* **Aim of the task**
Below are some entries. Count how many of their lines include "exists", then give that number only.

Data excerpts section start

Lemma task_refs_ok_ext (db db' : Db) :
  LocalizationTask.id <$> tasks db' = LocalizationTask.id <$> tasks db ->
  iterations db' = iterations db ->
  sessions db' = sessions db ->
  (fun r => (BuildJob.task_id r, BuildJob.iteration_id r, BuildJob.id r))
    <$> build_jobs db'
  = (fun r => (BuildJob.task_id r, BuildJob.iteration_id r, BuildJob.id r))
      <$> build_jobs db ->
  (fun r => (UserFeedback.task_id r, UserFeedback.iteration_id r,
             UserFeedback.build_job_id r)) <$> feedback db'
  = (fun r => (UserFeedback.task_id r, UserFeedback.iteration_id r,
               UserFeedback.build_job_id r)) <$> feedback db ->
  task_refs_ok db -> task_refs_ok db'.
Proof.
  intros Ht Hi Hs Hj Hf (H1 & H2 & H3 & H4). unfold task_refs_ok.
  cbv zeta in *. rewrite Ht, Hi, Hs.
  assert (BuildJob.id <$> build_jobs db' = BuildJob.id <$> build_jobs db)
    as Hids.
  { apply (f_equal (fmap snd)) in Hj.
    by rewrite <- !list_fmap_compose in Hj. }
  rewrite Hids. split; [done|]. split; [done|]. split.
  - apply (Forall_fmap
             (fun r => (BuildJob.task_id r, BuildJob.iteration_id r,
                        BuildJob.id r))
             (fun k => k.1.1 ∈ LocalizationTask.id <$> tasks db
                       /\ k.1.2 ∈ TaskIteration.id <$> iterations db)).
    rewrite Hj. by apply Forall_fmap.
  - apply (Forall_fmap
             (fun r => (UserFeedback.task_id r, UserFeedback.iteration_id r,
                        UserFeedback.build_job_id r))
             (fun k => k.1.1 ∈ LocalizationTask.id <$> tasks db
                       /\ k.1.2 ∈ TaskIteration.id <$> iterations db
                       /\ k.2 ∈ BuildJob.id <$> build_jobs db)).
    rewrite Hf. by apply Forall_fmap.
Qed.

Lemma filter_elem_of {A} (f : A -> bool) (l : list A) x :
  x ∈ List.filter f l <-> x ∈ l /\ f x = true.
Proof. rewrite !list_elem_of_In. apply filter_In. Qed.

Lemma Forall_list_filter {A} (P : A -> Prop) (f : A -> bool) (l : list A) :
  (forall x, x ∈ l -> f x = true -> P x) -> Forall P (List.filter f l).
Proof.
  intros H. apply Forall_forall. intros x Hx.
  apply filter_elem_of in Hx as [Hin Hf]. auto.
Qed.

(** The cascade of a deletion keeps the references intact. *)
Lemma cascade_tasks_refs_ok (gone : uuid -> bool) (db : Db) :
  task_refs_ok db -> task_refs_ok (cascade_tasks gone db).
Proof.
  intros (H1 & H2 & H3 & H4). unfold task_refs_ok, cascade_tasks.
  cbv zeta in *. cbn [tasks iterations sessions build_jobs feedback].
  rewrite Forall_forall in H1. rewrite Forall_forall in H2.
  rewrite Forall_forall in H3. rewrite Forall_forall in H4.
  assert (forall i, i ∈ LocalizationTask.id <$> tasks db -> gone i = false ->
            i ∈ LocalizationTask.id
                <$> List.filter
                      (fun r => negb (gone (LocalizationTask.id r)))
                      (tasks db)) as Htask.
  { intros i Hi Hg. apply list_elem_of_fmap in Hi as (t & -> & Ht).
    apply list_elem_of_fmap_2, filter_elem_of. by rewrite Hg. }
  assert (forall i, i ∈ TaskIteration.id <$> iterations db ->
            i ∉ TaskIteration.id
                <$> List.filter (fun r => gone (TaskIteration.task_id r))
                                (iterations db) ->
            i ∈ TaskIteration.id
                <$> List.filter
                      (fun r => negb (gone (TaskIteration.task_id r)))
                      (iterations db)) as Hiter.
  { intros i Hi Hg. apply list_elem_of_fmap in Hi as (t & -> & Ht).
    apply list_elem_of_fmap_2, filter_elem_of. split; [done|].
    destruct (gone (TaskIteration.task_id t)) eqn:Hgt; [|done].
    destruct Hg. apply list_elem_of_fmap_2, filter_elem_of. done. }
  split; [|split; [|split]]; apply Forall_list_filter.
  - intros r Hr Hg. apply negb_true_iff in Hg. apply Htask; auto.
  - intros r Hr Hg. apply negb_true_iff in Hg. apply Htask; auto.
  - intros r Hr Hg. apply negb_true_iff, orb_false_iff in Hg as [Hg Hit].
    apply bool_decide_eq_false in Hit.
    destruct (H3 r Hr). split; [apply Htask|apply Hiter]; auto.
  - intros r Hr Hg.
    apply negb_true_iff, orb_false_iff in Hg as [Hg Hjob].
    apply orb_false_iff in Hg as [Hg Hit].
    apply bool_decide_eq_false in Hit, Hjob.
    destruct (H4 r Hr) as (? & ? & Hj).
    split; [apply Htask; auto|]. split; [apply Hiter; auto|].
    apply list_elem_of_fmap in Hj as (j & Hjid & Hj).
    rewrite Hjid. apply list_elem_of_fmap_2, filter_elem_of. split; [done|].
    match goal with |- negb ?b = true => destruct b eqn:Hgone end; [|done].
    destruct Hjob. rewrite Hjid.
    apply list_elem_of_fmap_2, filter_elem_of. done.
Qed.

Lemma owned_task_elem_of db task_id user task :
  owned_task db task_id user = Some task ->
  task ∈ tasks db /\ LocalizationTask.id task = task_id
  /\ LocalizationTask.user_id task = user.
Proof.
  intros H. apply find_elem_of in H as [Hin Hf].
  apply andb_true_iff in Hf as [H1 H2].
  apply bool_decide_eq_true in H1, H2. done.
Qed.

Lemma owned_build_job_elem_of db build_id user job :
  owned_build_job db build_id user = Some job ->
  job ∈ build_jobs db /\ BuildJob.id job = build_id.
Proof.
  intros H. apply find_elem_of in H as [Hin Hf].
  apply andb_true_iff in Hf as [H1 _].
  apply bool_decide_eq_true in H1. done.
Qed.

Lemma task_refs_ok_update_task pk t f db :
  (forall r, LocalizationTask.id (f r) = LocalizationTask.id r) ->
  task_refs_ok db -> task_refs_ok (update_task_row pk t f db).
Proof.
  intros Hf. apply task_refs_ok_ext; try done.
  cbn [tasks update_task_row with_tasks].
  apply fmap_update_rows_stable. intros r. apply Hf.
Qed.

Lemma task_refs_ok_session s db :
  TaskSession.task_id s ∈ LocalizationTask.id <$> tasks db ->
  task_refs_ok db -> task_refs_ok (insert_session s db).
Proof.
  intros Hs (H1 & H2 & H3 & H4). unfold task_refs_ok, insert_session.
  cbv zeta in *. cbn [tasks iterations sessions build_jobs feedback
                      with_sessions].
  split; [done|]. split; [|done].
  apply Forall_app. split; [done|]. by constructor.
Qed.

Lemma task_refs_ok_update_jobs pk f db :
  (forall r, BuildJob.task_id (f r) = BuildJob.task_id r
             /\ BuildJob.iteration_id (f r) = BuildJob.iteration_id r
             /\ BuildJob.id (f r) = BuildJob.id r) ->
  task_refs_ok db ->
  task_refs_ok (with_build_jobs db (update_rows BuildJob.id pk f
                                      (build_jobs db))).
Proof.
  intros Hf. apply task_refs_ok_ext; try done.
  cbn [build_jobs with_build_jobs].
  apply fmap_update_rows_stable. intros r.
  destruct (Hf r) as (-> & -> & ->). done.
Qed.

Variables (world : World) (current_user : User.t) (now : Z).
Lemma require_scopes_granted {A : Type} (scopes_wanted : list string)
    (func : list Arg -> A) (args : list Arg) (claims : ChittyIDTokenClaims) :
  first_request args = Some (Some claims) ->
  (forall s, s ∈ scopes_wanted -> has_scope claims s = true) ->
  require_scopes scopes_wanted func args = inr (func args).
Proof.
  intros Hreq Hall. unfold require_scopes. rewrite Hreq.
  destruct (filter (fun s => negb (has_scope claims s)) scopes_wanted) as [|s l] eqn:Hf;
    [done|].
  exfalso.
  assert (Hin : s ∈ filter (fun s => negb (has_scope claims s)) scopes_wanted).
  { rewrite Hf. by left. }
  apply list_elem_of_filter in Hin as [Hneg Hin].
  rewrite (Hall s Hin) in Hneg. done.
Qed.

(** X15.  [require_scopes] rejects exactly when the claims attached to the
    request lack one of the scopes it asks for, and the scopes it reports are
    exactly the ones that are asked for and not granted; otherwise the
    handler is called with its arguments. *)
Theorem require_scopes_reports_missing {A : Type} (scopes_wanted : list string)
    (func : list Arg -> A) (args : list Arg) (claims : ChittyIDTokenClaims) :
  first_request args = Some (Some claims) ->
  ((forall s, s ∈ scopes_wanted -> has_scope claims s = true) ->
   require_scopes scopes_wanted func args = inr (func args)) /\
  (forall s0, s0 ∈ scopes_wanted -> has_scope claims s0 = false ->
   exists missing,
     require_scopes scopes_wanted func args = inl (MissingRequiredScopes missing) /\
     forall s, s ∈ missing <-> s ∈ scopes_wanted /\ has_scope claims s = false).
Proof.
  intros Hreq. split; [by apply require_scopes_granted|].
  intros s0 Hin0 Hno. unfold require_scopes. rewrite Hreq.
  exists (filter (fun s => negb (has_scope claims s)) scopes_wanted).
  split.
  - rewrite bool_decide_eq_false_2; [done|].
    intros Hnil.
    assert (Hin : s0 ∈ filter (fun s => negb (has_scope claims s)) scopes_wanted).
    { apply list_elem_of_filter. by rewrite Hno. }
    rewrite Hnil in Hin. by apply not_elem_of_nil in Hin.
  - intros s. rewrite list_elem_of_filter.
    destruct (has_scope claims s); simpl.
    + split; [intros [[] _]|intros [_ [=]]].
    + split; [by intros [_ ?]|by intros [? _]].
Qed.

Data excerpts section end

* **Completed task**
2